The data:
• • • • • • •

(** Some entries of the filler list are out of reach of the normalised
    text: they are in the list but not in normal form. *)
Lemma unmatchable_filler_entries :
  forall w, In w ["well"; "really"; "actually"; "basically"; "literally"; "look";
                  "gonna"; "hmm"; "i guess"; "uh-huh"]%string ->
  filler_set_has (list_ascii_of_string w) = true
  /\ normal_form (list_ascii_of_string w) = false.
Proof.
  intros w H; repeat (destruct H as [<-|H]; [vm_compute; split; reflexivity|]); contradiction.
Qed.

(** ** Filler context windows *)

Lemma dropNulls_mapFillers_In :
  forall all l k f,
    In f (dropNulls (mapFillers all k l))
    <-> exists j w, nth_error l j = Some w /\ fillerAt all (k + j) w = Some f.
Proof.
  intros all l; induction l as [|w l IH]; intros k f.
  - simpl; split; [contradiction|intros (j & w & E & _); destruct j; discriminate].
  - cbn [mapFillers]; destruct (fillerAt all k w) as [g|] eqn:F; cbn [dropNulls].
    + cbn [In]; rewrite IH; split.
      * intros [<-|(j & w' & E & G)].
        -- exists 0%nat, w; rewrite Nat.add_0_r; auto.
        -- exists (S j), w'; rewrite <- Nat.add_succ_comm; auto.
      * intros ([|j] & w' & E & G); simpl in E.
        -- inversion E; subst; rewrite Nat.add_0_r in G; left; congruence.
        -- right; exists j, w'; rewrite Nat.add_succ_comm; auto.
    + rewrite IH; split.
      * intros (j & w' & E & G); exists (S j), w'; rewrite <- Nat.add_succ_comm; auto.
      * intros ([|j] & w' & E & G); simpl in E.
        -- inversion E; subst; rewrite Nat.add_0_r in G; congruence.
        -- exists j, w'; rewrite Nat.add_succ_comm; auto.
Qed.

Lemma firstn_min_len :
  forall {A} (l : list A) k, firstn (Nat.min (length l) k) l = firstn k l.
Proof.
  intros A l k; destruct (Nat.le_ge_cases (length l) k) as [H|H].
  - rewrite Nat.min_l by exact H; rewrite firstn_all, firstn_all2 by exact H; reflexivity.
  - rewrite Nat.min_r by exact H; reflexivity.
Qed.

Lemma fillerAt_split :
  forall l1 w l2,
    let ws := l1 ++ w :: l2 in
    let ctx := fun l => string_of_list_ascii
                          (join [" "%char] (map (fun x => list_ascii_of_string (word x)) l)) in
    fillerAt ws (length l1) w
    = if isFillerWord (word w)
      then Some (mkFiller (word w) (start w) (ctx (skipn (length l1 - 5) l1)) (ctx (firstn 5 l2)))
      else None.
Proof.
  intros l1 w l2 ws ctx; unfold fillerAt, CONTEXT_WORDS_COUNT.
  destruct (isFillerWord (word w)); [|reflexivity].
  do 2 f_equal.
  - unfold ctx, slice, ws; do 3 f_equal.
    rewrite skipn_app.
    replace (length l1 - 5 - length l1)%nat with 0%nat by lia; simpl.
    set (b := skipn (length l1 - 5) l1).
    replace (length l1 - (length l1 - 5))%nat with (length b + 0)%nat
      by (unfold b; rewrite length_skipn; lia).
    rewrite firstn_app_2; simpl; rewrite app_nil_r; reflexivity.
  - unfold ctx, slice, ws; do 3 f_equal.
    rewrite length_app; cbn [length].
    rewrite skipn_app, skipn_all2 by lia.
    replace (length l1 + 1 - length l1)%nat with 1%nat by lia; cbn [skipn app].
    replace (Nat.min (length l1 + S (length l2) - 1) (length l1 + 5) + 1 - (length l1 + 1))%nat
      with (Nat.min (length l2) 5) by lia.
    apply firstn_min_len.
Qed.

• • • • • • •

Prompt:
Using the material above, reproduce exactly the line that contains "destruct (isFillerWord (word" and all lines after it through the last one, and only those.

Reply to the exercise:
  destruct (isFillerWord (word w)); [|reflexivity].
  do 2 f_equal.
  - unfold ctx, slice, ws; do 3 f_equal.
    rewrite skipn_app.
    replace (length l1 - 5 - length l1)%nat with 0%nat by lia; simpl.
    set (b := skipn (length l1 - 5) l1).
    replace (length l1 - (length l1 - 5))%nat with (length b + 0)%nat
      by (unfold b; rewrite length_skipn; lia).
    rewrite firstn_app_2; simpl; rewrite app_nil_r; reflexivity.
  - unfold ctx, slice, ws; do 3 f_equal.
    rewrite length_app; cbn [length].
    rewrite skipn_app, skipn_all2 by lia.
    replace (length l1 + 1 - length l1)%nat with 1%nat by lia; cbn [skipn app].
    replace (Nat.min (length l1 + S (length l2) - 1) (length l1 + 5) + 1 - (length l1 + 1))%nat
      with (Nat.min (length l2) 5) by lia.
    apply firstn_min_len.
Qed.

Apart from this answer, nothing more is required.